Plus tôt dans la journée, Emmanuel Macron s’est entretenu avec son homologue russe, Vladimir Poutine. Ils ont appelé à une inspection « dès que possible » de la centrale nucléaire ukrainienne de Zaporijia, le site de l’attentat.
“Je pense à notre peuple qui aura besoin de force d’âme pour affronter les temps qui s’annoncent, pour résister à l’incertitude, parfois au soulagement et à l’adversité et, unis, accepter de payer le prix de notre liberté et de nos valeurs”, a lancé le chef de l’Etat lors une cérémonie pour le 78e anniversaire de la libération de Bormes-les-Mimosas (Var).

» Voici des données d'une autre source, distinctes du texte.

(* ===== verification/_CoqProject ===== *)
-Q . S2P
Prelude.v
Utf8.v
GoStrings.v
Hash.v
GoTime.v
Names.v
Policy.v
NetURL.v
NetIP.v
Security.v
SecurityProofs.v
Kube.v
Webhooks.v
WebhookProofs.v
Admission.v
AppController.v
TenantController.v
UsageWriter.v
UsageReconcile.v
Metrics.v
Attachments.v
Events.v
Maintenance.v
AppOps.v
Aes.v
Crypto.v
Json.v
Config.v
Quota.v
Kubeconfig.v
Workload.v
Documents.v
Dns.v
DnsProofs.v
CursorOrder.v
Store.v
StoreApps.v
StoreProofs.v
AppStoreProofs.v
Tenancy.v
TenancyProofs.v
ProjectProofs.v
TenancyWitness.v
Clusters.v
ClusterProofs.v
Operator.v
Crds.v
Bootstrap.v
Credentials.v
CredentialProofs.v
Sources.v
SourceProofs.v
GitFiles.v
Plan.v
Releases.v
Deploy.v
GitProofs.v
PlanProofs.v
DeployProofs.v
DeployRecords.v
DeliveryProofs.v
Status.v
StatusProofs.v
Templates.v
TemplateProofs.v
EventPages.v
LogFiles.v
LogFileProofs.v
EventPageProofs.v
LogTail.v
Logging.v
Http.v
ApiRequests.v
Api.v
ApiProofs.v
ReleaseProofs.v
ReleaseSpecProofs.v
DeployWitness.v
ApiWitness.v
(* ===== verification/Utf8.v ===== *)
(** UTF-8 and the Unicode case tables of the Go standard library.

    [decode_runes] is what [for _, r := range s] iterates over
    ([unicode/utf8.DecodeRuneInString]: an invalid byte is the rune U+FFFD of
    width one), [encode_rune] is [utf8.AppendRune], and [rune_to_lower] and
    [rune_to_upper] are [unicode.ToLower] and [unicode.ToUpper].  The tables
    list the simple case mappings of the runes above ASCII as ranges
    [(lo, hi, stride, delta)]. *)

From Stdlib Require Import Ascii NArith ZArith Lia.
From stdpp Require Import base strings list.
From S2P Require Import Prelude.

Local Open Scope Z_scope.

(** ** Runes *)

Definition rune := Z.

Definition rune_error : rune := 65533.

Definition bz (c : ascii) : Z := Z.of_N (bval c).

Definition byte_of_Z (z : Z) : ascii := ascii_of_N (Z.to_N z).

Definition in_range (lo hi z : Z) : bool := (lo <=? z) && (z <=? hi).

(** Continuation byte. *)
Definition is_cont (c : ascii) : bool := in_range 128 191 (bz c).

(** The accepted second byte depends on the first ([utf8.acceptRanges]). *)
Definition second_ok (c1 c2 : ascii) : bool :=
  let b := bz c1 in
  if b =? 224 then in_range 160 191 (bz c2)
  else if b =? 237 then in_range 128 159 (bz c2)
  else if b =? 240 then in_range 144 191 (bz c2)
  else if b =? 244 then in_range 128 143 (bz c2)
  else is_cont c2.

“Après l’attaque brutale lancée par Vladimir Poutine le 24 février, la guerre est de retour à quelques heures de nos frontières sur le sol européen”, a-t-il souligné après s’être entretenu par téléphone avec le cerveau du Kremlin plus tôt dans la journée au sujet de l’envoi d’une mission d’experts au centrale nucléaire de Zaporijia, sujette à des bombardements répétés qui font craindre un nouveau Tchernobyl dans le sud de l’Ukraine.
Une guerre qui va continuer
“Oui, les fantômes de l’esprit de revanche, les violations flagrantes de la souveraineté des Etats, le mépris insupportable des peuples, les impérialistes resurgiront du passé pour s’imposer dans le quotidien de notre Europe, de nos voisins, de nos amis”, a-t-il rappé.
Le président avait déjà préparé les Français à une rentrée scolaire et hivernale difficile lors de son entretien du 14 juillet en raison des risques de pénurie d’énergie et de flambée des prix provoqués par la guerre en Ukraine.